310 tys. worków z piaskiem napełnili w ciągu czterech dni mieszkańcy kanadyjskiej prowincji Manitoba. Wspomagali ich żółnierze. Taką mobilizację wymusiły ulewy, które spowodowały groźne wezbranie rzeki Assiniboine. Władze prowincji ogłosiły stan nadzwyczajny w związku z zagrożeniem rozległymi powodziami.
Poziom Assiniboine, przepływającej przez leżącą w środkowej Kanadzie prowincję Manitoba, wzrósł gwałtownie po ulewnych opadach. Władze prowincji i mieszkańcy zareagowali błyskawicznie, mając w pamięci koszmarną powódź, do której doszło w podobnych warunkach w 2011 r.
Zdążyli przed pierwszą falą
Do najbardziej zagrożonych obszarów nad rzeką skierowano 500 żołnierzy kanadyjskiej armii, do pomocy zgłosiło się też tysiąc wolontariuszy.

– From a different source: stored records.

(** The store after the slot was created: the new container sits at a fresh
    address and is the last child of [this]. *)
Lemma slot_created h this slot_tag type ty tag children :
  h !! this = Some (Container ty tag children) ->
  find_tag children slot_tag h = Some (None, h) ->
  let child := fresh (dom h) in
  let h' := <[this := Container ty tag (children ++ [child])]>
              (<[child := Container type slot_tag []]> h) in
  slot this slot_tag type h = Some (child, h') /\
  slot_const this slot_tag h' = Some (Some child, h').
Proof.
  intros Hthis Habsent child h'.
  assert (Hne : this <> child) by (apply (live_not_fresh _ _ _ Hthis)).
  split.
  - unfold slot, bind. rewrite (slot_const_live _ _ _ _ _ _ Hthis), Habsent.
    unfold new. fold child.
    rewrite (Container_insert_end_live _ _ ty tag children)
      by (rewrite lookup_insert_ne by (intros E; apply Hne; symmetry; exact E);
          exact Hthis).
    reflexivity.
  - assert (Hthis' : h' !! this = Some (Container ty tag (children ++ [child])))
      by (subst h'; apply lookup_insert_eq).
    rewrite (slot_const_live _ _ _ _ _ _ Hthis').
    assert (Hkept : find_tag children slot_tag h' = Some (None, h')).
    { apply (find_tag_transfer _ _ h); [exact Habsent |].
      intros k n _ Hk. subst h'.
      destruct (decide (k = this)) as [-> | Hkt].
      - rewrite lookup_insert_eq. rewrite Hthis in Hk. injection Hk as <-.
        reflexivity.
      - rewrite lookup_insert_ne by (intros E; apply Hkt; symmetry; exact E).
        rewrite lookup_insert_ne
          by (intros E; apply (live_not_fresh _ _ _ Hk); symmetry; exact E).
        rewrite Hk. reflexivity. }
    rewrite (find_tag_absent_app _ _ _ _ Hkept).
    apply (find_tag_head _ _ _ _ (Container type slot_tag [])); [| reflexivity].
    subst h'. rewrite lookup_insert_ne by exact Hne. apply lookup_insert_eq.
Qed.

(** Creation happens once: the second call finds what the first made. *)
Lemma slot_lazy h this slot_tag type ty tag children :
  h !! this = Some (Container ty tag children) ->
  find_tag children slot_tag h = Some (None, h) ->
  exists child h1,
    slot this slot_tag type h = Some (child, h1) /\
    h !! child = None /\
    h1 !! child = Some (Container type slot_tag []) /\
    h1 !! this = Some (Container ty tag (children ++ [child])) /\
    (forall x n, h !! x = Some n -> x <> this -> h1 !! x = Some n) /\
    slot_const this slot_tag h1 = Some (Some child, h1) /\
    slot this slot_tag type h1 = Some (child, h1).
Proof.
  intros Hthis Habsent.
  destruct (slot_created h this slot_tag type ty tag children Hthis Habsent)
    as [Hslot Hconst].
  set (child := fresh (dom h)) in *.
  set (h1 := <[this := Container ty tag (children ++ [child])]>
               (<[child := Container type slot_tag []]> h)) in *.
  assert (Hne : this <> child) by (apply (live_not_fresh _ _ _ Hthis)).
  exists child, h1.
  split; [exact Hslot |].
  split; [apply fresh_not_live |].
  split.
  { subst h1. rewrite lookup_insert_ne by exact Hne. apply lookup_insert_eq. }
  split; [subst h1; apply lookup_insert_eq |].
  split.
  { intros x n Hx Hxt. subst h1.
    rewrite lookup_insert_ne by (intros E; apply Hxt; symmetry; exact E).
    rewrite lookup_insert_ne
      by (intros E; apply (live_not_fresh _ _ _ Hx); symmetry; exact E).
    exact Hx. }
  split; [exact Hconst |].
  apply slot_existing. exact Hconst.
Qed.

End Store.

Section Invocation.
Context {values : Values} {tags : GlowTags}.
Import GlowInvocation.
Implicit Types (h : Heap) (p c this : addr) (n : Node) (tag : Tag).

(** ** The loop of [setTypedArguments] *)

Lemma setTypedArguments_loop_spec (range : list Value) :
  forall h c type tag children,
    h !! c = Some (Container type tag children) ->
    exists h' leaves,
      setTypedArguments_loop c range h = Some (tt, h') /\
      h' !! c = Some (Container type tag (children ++ leaves)) /\
      Forall2 (fun leaf v =>
                 h' !! leaf = Some (VariantLeaf ElementDefault (toBerValue v)))
              leaves range /\
      Forall (fun leaf => h !! leaf = None) leaves /\
      NoDup leaves /\
      (forall x n, h !! x = Some n -> x <> c -> h' !! x = Some n).
Proof.
  induction range as [| v range IH]; intros h c type tag children Hc.
  - exists h, []. simpl. rewrite app_nil_r.
    repeat split; try constructor; auto.
  - simpl. unfold bind at 1. unfold new.
    set (a := fresh (dom h)).
    set (leaf := VariantLeaf ElementDefault (toBerValue v)).
    assert (Hca : c <> a) by (apply (live_not_fresh _ _ _ Hc)).
    assert (Hc1 : <[a := leaf]> h !! c = Some (Container type tag children))
      by (rewrite lookup_insert_ne by (intros E; apply Hca; symmetry; exact E);
          exact Hc).
    unfold bind at 1.
    rewrite (Container_insert_end_live _ _ _ _ _ a Hc1).
    set (h1 := <[c := Container type tag (children ++ [a])]> (<[a := leaf]> h)).
    assert (Hc2 : h1 !! c = Some (Container type tag (children ++ [a])))
      by (subst h1; apply lookup_insert_eq).
    assert (Ha1 : h1 !! a = Some leaf).
    { subst h1. rewrite lookup_insert_ne by exact Hca. apply lookup_insert_eq. }
    destruct (IH h1 c type tag (children ++ [a]) Hc2)
      as (h' & leaves & Hrun & Hc' & Hleaves & Hfresh & Hnodup & Hframe).
    exists h', (a :: leaves).
    split; [exact Hrun |].
    split; [rewrite Hc', <- app_assoc; reflexivity |].
    split.
    { constructor; [| exact Hleaves].
      apply Hframe; [exact Ha1 |]. intros E. apply Hca. symmetry. exact E. }
    split.
    { constructor; [apply fresh_not_live |].
      eapply Forall_impl; [exact Hfresh |]. intros x Hx. simpl in Hx.
      subst h1. apply lookup_insert_None in Hx as [Hx _].
      apply lookup_insert_None in Hx as [Hx _]. exact Hx. }
    split.
    { constructor; [| exact Hnodup].
      intros Hin. rewrite Forall_forall in Hfresh.
      specialize (Hfresh a Hin). simpl in Hfresh. rewrite Ha1 in Hfresh.
      discriminate. }
    intros x n Hx Hxc. apply Hframe; [| exact Hxc].
    subst h1. rewrite lookup_insert_ne by (intros E; apply Hxc; symmetry; exact E).
    rewrite lookup_insert_ne
      by (intros E; apply (live_not_fresh _ _ _ Hx); symmetry; exact E).
    exact Hx.
Qed.

(** ** The loop of [typedArguments] *)

Lemma typedArguments_loop_spec (range : list addr) :
  forall dest size h,
    Forall (fun child => is_Some (h !! child)) range ->
    typedArguments_loop range dest size h =
      Some ((dest ++ leaf_values h range,
             (size + length (leaf_values h range))%nat), h).
Proof.
  induction range as [| k range IH]; intros dest size h Hlive.
  - simpl. rewrite app_nil_r, Nat.add_0_r. reflexivity.
  - apply Forall_cons in Hlive as [[n Hk] Hlive].
    simpl. unfold bind. rewrite (deref_live _ _ _ Hk).
    unfold leaf_values. simpl. rewrite Hk.
    destruct n as [tag value | type tag children].
    + rewrite (IH _ _ _ Hlive). unfold leaf_values. simpl.
      rewrite <- app_assoc. simpl. repeat f_equal. lia.
    + rewrite (IH _ _ _ Hlive). reflexivity.
Qed.

Lemma leaf_values_of_leaves h (leaves : list addr) (range : list Value) :
  Forall2 (fun leaf v =>
             h !! leaf = Some (VariantLeaf ElementDefault (toBerValue v)))
          leaves range ->
  leaf_values h leaves = map (fun v => Value_of_ber (toBerValue v)) range /\
  Forall (fun child => is_Some (h !! child)) leaves.
Proof.
  induction 1 as [| leaf v leaves range Hleaf _ [IHv IHl]].
  - split; [reflexivity | constructor].
  - split.
    + unfold leaf_values. simpl. rewrite Hleaf. simpl. f_equal. exact IHv.
    + constructor; [eauto | exact IHl].
Qed.

(** [typedArguments] looks at the invocation, at the arguments container and
    at each child of that container, and at nothing else. *)
Lemma typedArguments_spec h this container type tag children dest :
  arguments_const this h = Some (Some container, h) ->
  h !! container = Some (Container type tag children) ->
  Forall (fun child => is_Some (h !! child)) children ->
  typedArguments this dest h =
    Some ((dest ++ leaf_values h children,
           length (leaf_values h children)), h).
Proof.
  intros Hargs Hc Hlive. unfold typedArguments, bind. rewrite Hargs.
  rewrite (Container_children_live _ _ _ _ _ Hc).
  rewrite (typedArguments_loop_spec _ _ _ _ Hlive). reflexivity.
Qed.

Lemma typedArguments_absent h this dest :
  arguments_const this h = Some (None, h) ->
  typedArguments this dest h = Some ((dest, 0%nat), h).
Proof. intros Hargs. unfold typedArguments, bind. rewrite Hargs. reflexivity. Qed.

(** ** [setTypedArguments], once the arguments container is at hand *)

Lemma setTypedArguments_fill h this container type tag children
    (range : list Value) :
  h !! container = Some (Container type tag children) ->
  container <> this ->
  arguments_const this h = Some (Some container, h) ->
  exists h' leaves,
    (Container_clear container ;; setTypedArguments_loop container range) h
      = Some (tt, h') /\
    arguments_const this h' = Some (Some container, h') /\
    h' !! container = Some (Container type tag leaves) /\
    Forall2 (fun leaf v =>
               h' !! leaf = Some (VariantLeaf ElementDefault (toBerValue v)))
            leaves range /\
    Forall (fun leaf => h !! leaf = None) leaves /\
    NoDup leaves /\
    (forall x n, h !! x = Some n -> x <> container -> h' !! x = Some n).
Proof.
  intros Hc Hne Hargs.
  unfold bind. rewrite (Container_clear_live _ _ _ _ _ Hc).
  set (h1 := <[container := Container type tag []]> h).
  assert (Hc1 : h1 !! container = Some (Container type tag []))
    by (subst h1; apply lookup_insert_eq).
  destruct (setTypedArguments_loop_spec range h1 container type tag [] Hc1)
    as (h' & leaves & Hrun & Hc' & Hleaves & Hfresh & Hnodup & Hframe).
  simpl in Hc'.
  assert (Hkeep : forall x n, h !! x = Some n -> x <> container ->
                              h' !! x = Some n).
  { intros x n Hx Hxc. apply Hframe; [| exact Hxc].
    subst h1. rewrite lookup_insert_ne by (intros E; apply Hxc; symmetry; exact E).
    exact Hx. }
  exists h', leaves.
  split; [exact Hrun |].
  split.
  { unfold arguments_const in *.
    apply (slot_const_transfer h); [exact Hargs | |].
    - intros ty t kids Hthis. apply Hkeep; [exact Hthis |].
      intros E. apply Hne. symmetry. exact E.
    - intros ty t kids k n _ _ Hk.
      destruct (decide (k = container)) as [-> | Hkc].
      + rewrite Hc'. rewrite Hc in Hk. injection Hk as <-. reflexivity.
      + rewrite (Hkeep _ _ Hk Hkc). reflexivity. }
  split; [exact Hc' |].
  split; [exact Hleaves |].
  split.
  { eapply Forall_impl; [exact Hfresh |]. intros x Hx. simpl in Hx.
    subst h1. apply lookup_insert_None in Hx as [Hx _]. exact Hx. }
  split; [exact Hnodup | exact Hkeep].
Qed.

Razem z mieszkańcami i służbami w ciągu zaledwie czterech dni napełnili piaskiem 310 tys. worków potrzebnych do tworzenia zapór w najbardziej newralgicznych miejscach.

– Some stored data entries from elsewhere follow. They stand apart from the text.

Definition set_destination_api_url (url : option string)
    (a : Affiliation) : Affiliation :=
  mkAffiliation (aff_operator_id a) (aff_operator_name a) (status a)
    (affiliated_at a) (status_changed_at a)
    (transfer_destination_operator_id a)
    (transfer_destination_operator_name a) url
    (notes a) (transfer_source_operator_id a) (transfer_source_operator_name a)
    (transfer_confirmation_url a) (transfer_started_at a)
    (transfer_completed_at a) (documents_ready a).

Definition set_transfer_started_at (t : option Z) (a : Affiliation)
    : Affiliation :=
  mkAffiliation (aff_operator_id a) (aff_operator_name a) (status a)
    (affiliated_at a) (status_changed_at a)
    (transfer_destination_operator_id a)
    (transfer_destination_operator_name a) (transfer_destination_api_url a)
    (notes a) (transfer_source_operator_id a) (transfer_source_operator_name a)
    (transfer_confirmation_url a) t
    (transfer_completed_at a) (documents_ready a).

Definition set_transfer_completed_at (t : option Z) (a : Affiliation)
    : Affiliation :=
  mkAffiliation (aff_operator_id a) (aff_operator_name a) (status a)
    (affiliated_at a) (status_changed_at a)
    (transfer_destination_operator_id a)
    (transfer_destination_operator_name a) (transfer_destination_api_url a)
    (notes a) (transfer_source_operator_id a) (transfer_source_operator_name a)
    (transfer_confirmation_url a) (transfer_started_at a)
    t (documents_ready a).

Definition set_documents_ready (b : bool) (a : Affiliation) : Affiliation :=
  mkAffiliation (aff_operator_id a) (aff_operator_name a) (status a)
    (affiliated_at a) (status_changed_at a)
    (transfer_destination_operator_id a)
    (transfer_destination_operator_name a) (transfer_destination_api_url a)
    (notes a) (transfer_source_operator_id a) (transfer_source_operator_name a)
    (transfer_confirmation_url a) (transfer_started_at a)
    (transfer_completed_at a) b.

(** ** The outside world *)

(** The [urlDocuments] dictionary: document group to list of URLs. *)
Definition UrlDocuments := list (string * list string).

(** Events of [affiliation/rabbitmq/publisher.py], one per [publish_*]. *)
Inductive Event :=
  | AffiliationCreated (idCitizen : Z)
  | UserTransferred (idCitizen : Z)
  | DocumentsDownloadRequested (idCitizen : Z) (urlDocuments : UrlDocuments)
  | RegisterCitizenRequested (id : Z)
      (name address email operatorId operatorName : string)
  | UnregisterCitizenRequested (id : Z) (operatorId operatorName : string).

(** JSON bodies of the two peer calls. *)
Inductive HttpBody :=
  | TransferPayload (id : Z) (citizenName citizenEmail : string)
      (urlDocuments : UrlDocuments) (confirmAPI : string)
  | ConfirmationPayload (id : Z) (req_status : Z).

(** What a [requests] call gives back: an exception or a response. *)
Inductive HttpReply :=
  | Raised
  | Reply (status_code : Z) (text : string).
(** X12. Cancel and modify requests are silent.  Processing one fires no
    callback and leaves [total_orders], [total_trades], [total_volume] and
    [rejected_orders] untouched, also when a modification re-enters the book
    and trades there.  A cancel raises [cancelled_orders] by one exactly
    when the order rests in the book of a registered symbol, and never
    touches [modified_orders]; a modify does the converse. *)
Theorem cancel_and_modify_requests e now request :
  engine_reachable e →
  match request with NEW_ORDER _ => False | _ => True end →
  let e' := fst (process_order_request e now request) in
  let st := stats_ e in
  let st' := stats_ e' in
  snd (process_order_request e now request) = [] ∧
  total_orders st' = total_orders st ∧ total_trades st' = total_trades st ∧
  total_volume st' = total_volume st ∧ rejected_orders st' = rejected_orders st ∧
  match request with
  | NEW_ORDER _ => True
  | CANCEL_ORDER symbol_id order_id =>
      cancelled_orders st'
      = (if is_resting e symbol_id order_id
         then u64 (cancelled_orders st + 1) else cancelled_orders st) ∧
      modified_orders st' = modified_orders st ∧
      is_resting e' symbol_id order_id = false
  | MODIFY_ORDER symbol_id order_id _ _ =>
      modified_orders st'
      = (if is_resting e symbol_id order_id
         then u64 (modified_orders st + 1) else modified_orders st) ∧
      cancelled_orders st' = cancelled_orders st
  end.
Proof.
  intros Hr Hreq. destruct request as [order|sym id|sym id np nq]; [done| |]; simpl.
  - unfold process_cancel_order, is_resting.
    destruct (order_books_ e !! sym) as [book|] eqn:Hb.
    2:{ rewrite Hb. done. }
    pose proof (cancel_order_fst book id) as Hc.
    assert (Hgone : order_map_ (snd (cancel_order book id)) !! id = None).
    { unfold cancel_order. destruct (order_map_ book !! id) eqn:E; [|done].
      simpl. rewrite order_map_set_levels. simpl. apply lookup_delete_eq. }
    destruct (cancel_order book id) as [c book']. simpl in Hc, Hgone. subst c.
    destruct (bool_decide _); simpl; rewrite lookup_insert_eq, Hgone; done.
  - unfold process_modify_order, is_resting.
    destruct (order_books_ e !! sym) as [book|] eqn:Hb; [|done].
    pose proof (modify_order_fst book id np nq now) as Hm.
    destruct (modify_order book id np nq now) as [m book']. simpl in Hm.
    destruct m as [o|]; simpl.
    + rewrite bool_decide_eq_true_2 by (apply Hm; eauto). done.
    + rewrite bool_decide_eq_false_2; [done|].
      intros H. apply Hm in H. by destruct H.
Qed.

Lemma cancel_and_modify_requests_witness :
  engine_reachable (fst (process_new_order engine_1 sell_1)) ∧
  let e := fst (process_new_order engine_1 sell_1) in
  let request := CANCEL_ORDER 1 1 in
  let e' := fst (process_order_request e 0 request) in
  let st := stats_ e in
  let st' := stats_ e' in
  snd (process_order_request e 0 request) = [] ∧
  total_orders st' = total_orders st ∧ total_trades st' = total_trades st ∧
  total_volume st' = total_volume st ∧ rejected_orders st' = rejected_orders st ∧
  cancelled_orders st'
  = (if is_resting e 1 1 then u64 (cancelled_orders st + 1) else cancelled_orders st) ∧
  modified_orders st' = modified_orders st ∧
  is_resting e' 1 1 = false.
Proof.
  assert (Hr : engine_reachable (fst (process_new_order engine_1 sell_1))).
  { apply (er_request engine_1 0 (NEW_ORDER sell_1));
      [|unfold request_typed, order_typed; simpl; lia].
    apply er_set_order_callback, er_set_trade_callback, er_register, er_new. }
  split; [exact Hr|].
  exact (cancel_and_modify_requests _ 0 (CANCEL_ORDER 1 1) Hr I).
Defined.

(** ** The symbol registry *)

Lemma set_order_books_same e : set_order_books (order_books_ e) e = e.
Proof. by destruct e. Qed.

(** X13. Registering and unregistering a symbol.  Registering a symbol
    that has no book succeeds and installs an empty book of that symbol;
    registering it again fails and changes nothing; unregistering it then
    succeeds and gives back the engine as it was before the registration;
    unregistering a symbol that has no book fails and changes nothing. *)
Theorem register_then_unregister e sym :
  get_order_book e sym = None →
  let e1 := snd (register_symbol e sym) in
  fst (register_symbol e sym) = true ∧
  get_order_book e1 sym = Some (OrderBookImpl_new sym) ∧
  (∀ sym', sym' ≠ sym → get_order_book e1 sym' = get_order_book e sym') ∧
  register_symbol e1 sym = (false, e1) ∧
  unregister_symbol e1 sym = (true, e) ∧
  unregister_symbol e sym = (false, e).
Proof.
  unfold get_order_book. intros Hb. unfold register_symbol. rewrite Hb. simpl.
  split_and!.
  - done.
  - apply lookup_insert_eq.
  - intros sym' Hne. by rewrite lookup_insert_ne.
  - by rewrite lookup_insert_eq.
  - unfold unregister_symbol. simpl. rewrite lookup_insert_eq. f_equal.
    unfold set_order_books. simpl.
    rewrite insert_insert_eq, delete_insert_id by done. by destruct e.
  - unfold unregister_symbol. by rewrite Hb.
Qed.
(** * jenkins-library: the pythonBuild command wrapper and the parameter
      documentation generator

    A shallow embedding of [cmd/pythonBuild_generated.go] and of
    [pkg/documentation/generator/parameters.go], with the properties of the
    two files proved over it.

    Go strings are byte sequences: they are [string] here, whose characters
    are the 256 values of [ascii].  A slice that the code only measures and
    ranges over is a [list]; the one slice the code compares with [nil]
    before touching it ([Parameters]) and the one it tests with [!= nil]
    before printing ([PossibleValues]) are [option (list _)], [None] being
    [nil].  Functions that update their argument in place return the
    updated value. *)

From stdpp Require Import base option list strings gmap sorting.
From Stdlib Require Import ZArith Lia Ascii String.

#[local] Set Warnings "-register-all".
Local Open Scope string_scope.
Local Open Scope list_scope.

(* ===================================================================== *)
(** * The Go standard library, as far as the two files use it *)
(* ===================================================================== *)

(** [strings.Compare a b]: -1, 0 or +1 by lexicographic comparison of the
    bytes.  [String.compare] compares the characters by their code. *)
Definition strings_Compare (a b : string) : Z :=
  match String.compare a b with
  | Lt => (-1)%Z
  | Eq => 0%Z
  | Gt => 1%Z
  end.

(** [strings.Join elems sep]. *)
Definition strings_Join (elems : list string) (sep : string) : string :=
  String.concat sep elems.

(** [len(s)] of a string. *)
Definition len (s : string) : nat := String.length s.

Dzięki intensywnym przygotowaniom sytuacja była pod kontrolą, kiedy przez region przetaczała się pierwsza fala wezbraniowa. - Kiedy fala nadeszła, byliśmy tak przygotowani, jak to fizycznie możliwe - podkreślił minister ds. sytuacji kryzysowych Steve Ashton.
"Jesteśmy w gotowości"
Chociaż po przejściu pierwszej fali sytuacja jest dość spokojna, a woda w rzece nie osiągnęła jeszcze rekordowo wysokiego poziomu, specjaliści ostrzegają, że kolejna fala może być znacznie wyższa i groźniejsza, zwłaszcza że w regionie wciąż prognozowane są burze. Dlatego żołnierze wciąż pozostają w regionie, żeby wesprzeć lokalne służby.
- Jesteśmy w gotowości na wypadek, gdyby coś się stało - powiedział przedstawiciel armii.
Wojskowy samolot cały czas patroluje wały, żeby z wyprzedzeniem zlokalizować najsłabsze miejsca, w których może dojść do przecieków. W czwartek wieczorem udało się wykryć jedną taką nieszczelność. W jednym rejonie przeprowadzono też prewencyjną ewakuację mieszkańców.